### What is required
For the material that follows, list every line containing the word "error".
=====
(* ===== verification/Effect.v ===== *)
(** The state-and-error monad in which operations with mutable state are
    written, and its rules: one for panic-freedom and postconditions, one for
    relations every operation preserves.  [None] is a panic; the state survives
    an error, as it does where the code mutates and then returns [Err]. *)
From S2P Require Import Prelude.

Local Open Scope Z_scope.

(** ** The monad *)

Definition ST (E S A : Type) : Type := S -> option (result E A * S).

#[export] Instance se_ret {E S} : MRet (ST E S) := fun A a s => Some (Ok a, s).
#[export] Instance se_bind {E S} : MBind (ST E S) := fun A B f m s =>
  match m s with
  | Some (Ok a, s) => f a s
  | Some (Err e, s) => Some (Err e, s)
  | None => None
  end.

Definition fail {E S A} (e : E) : ST E S A := fun s => Some (Err e, s).
Definition panic {E S A} : ST E S A := fun _ => None.
Definition gets {E S A} (f : S -> A) : ST E S A := fun s => Some (Ok (f s), s).
Definition modify {E S} (f : S -> S) : ST E S () := fun s => Some (Ok (), f s).
Definition of_result {E S A} (r : result E A) : ST E S A := fun s => Some (r, s).
Definition of_option {E S A} (o : option A) : ST E S A := match o with Some a => mret a | None => panic end.

(** ** Rules *)

Lemma se_bind_rule {E S A B} (m : ST E S A) (f : A -> ST E S B) s (Q : result E B * S -> Prop) :
  safe (m s) (fun rs => match fst rs with
                        | Ok a => safe (f a (snd rs)) Q
                        | Err e => Q (Err e, snd rs)
                        end) ->
  safe ((m ≫= f) s) Q.
Proof.
  intros ([r s'] & Hm & H). unfold mbind, se_bind. rewrite Hm. cbn in H.
  destruct r as [a|e]; [exact H|by apply safe_ret].
Qed.

(** ** What operations leave alone *)

Definition pres {E S A} (R : relation S) (m : ST E S A) : Prop :=
  forall s r s', m s = Some (r, s') -> R s s'.

Section Pres.
Context {E S : Type} (R : relation S) `{!PreOrder R}.

Lemma pres_bind {A B} (m : ST E S A) (f : A -> ST E S B) :
  pres R m -> (forall a, pres R (f a)) -> pres R (m ≫= f).
Proof.
  intros Hm Hf s r s' H. unfold mbind, se_bind in H. destruct (m s) as [[[a|e] s1]|] eqn:Em; [| |done].
  - etransitivity; [by eapply Hm|by eapply Hf].
  - injection H as _ <-. by eapply Hm.
Qed.

Lemma se_bind_inv {A B} (m : ST E S A) (f : A -> ST E S B) s r s' :
  (m ≫= f) s = Some (r, s') ->
  (exists a s1, m s = Some (Ok a, s1) /\ f a s1 = Some (r, s')) \/
  (exists e, m s = Some (Err e, s') /\ r = Err e).
Proof.
  unfold mbind, se_bind. destruct (m s) as [[[a|e] s1]|]; intros H; [left|right|done].
  - by exists a, s1.
  - injection H as <- <-. by exists e.
Qed.

Lemma pres_ret {A} (a : A) : pres R (mret a : ST E S A).
Proof. by intros s r s' [= _ <-]. Qed.

Lemma pres_gets {A} (f : S -> A) : pres R (gets f : ST E S A).
Proof. by intros s r s' [= _ <-]. Qed.

Lemma pres_of_result {A} (x : result E A) : pres R (of_result x : ST E S A).
Proof. by intros s r s' [= _ <-]. Qed.

Lemma pres_modify (f : S -> S) : (forall s, R s (f s)) -> pres R (modify f : ST E S ()).
Proof. intros H s r s' [= _ <-]. apply H. Qed.
End Pres.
=====
### Expected answer
(** The state-and-error monad in which operations with mutable state are
    an error, as it does where the code mutates and then returns [Err]. *)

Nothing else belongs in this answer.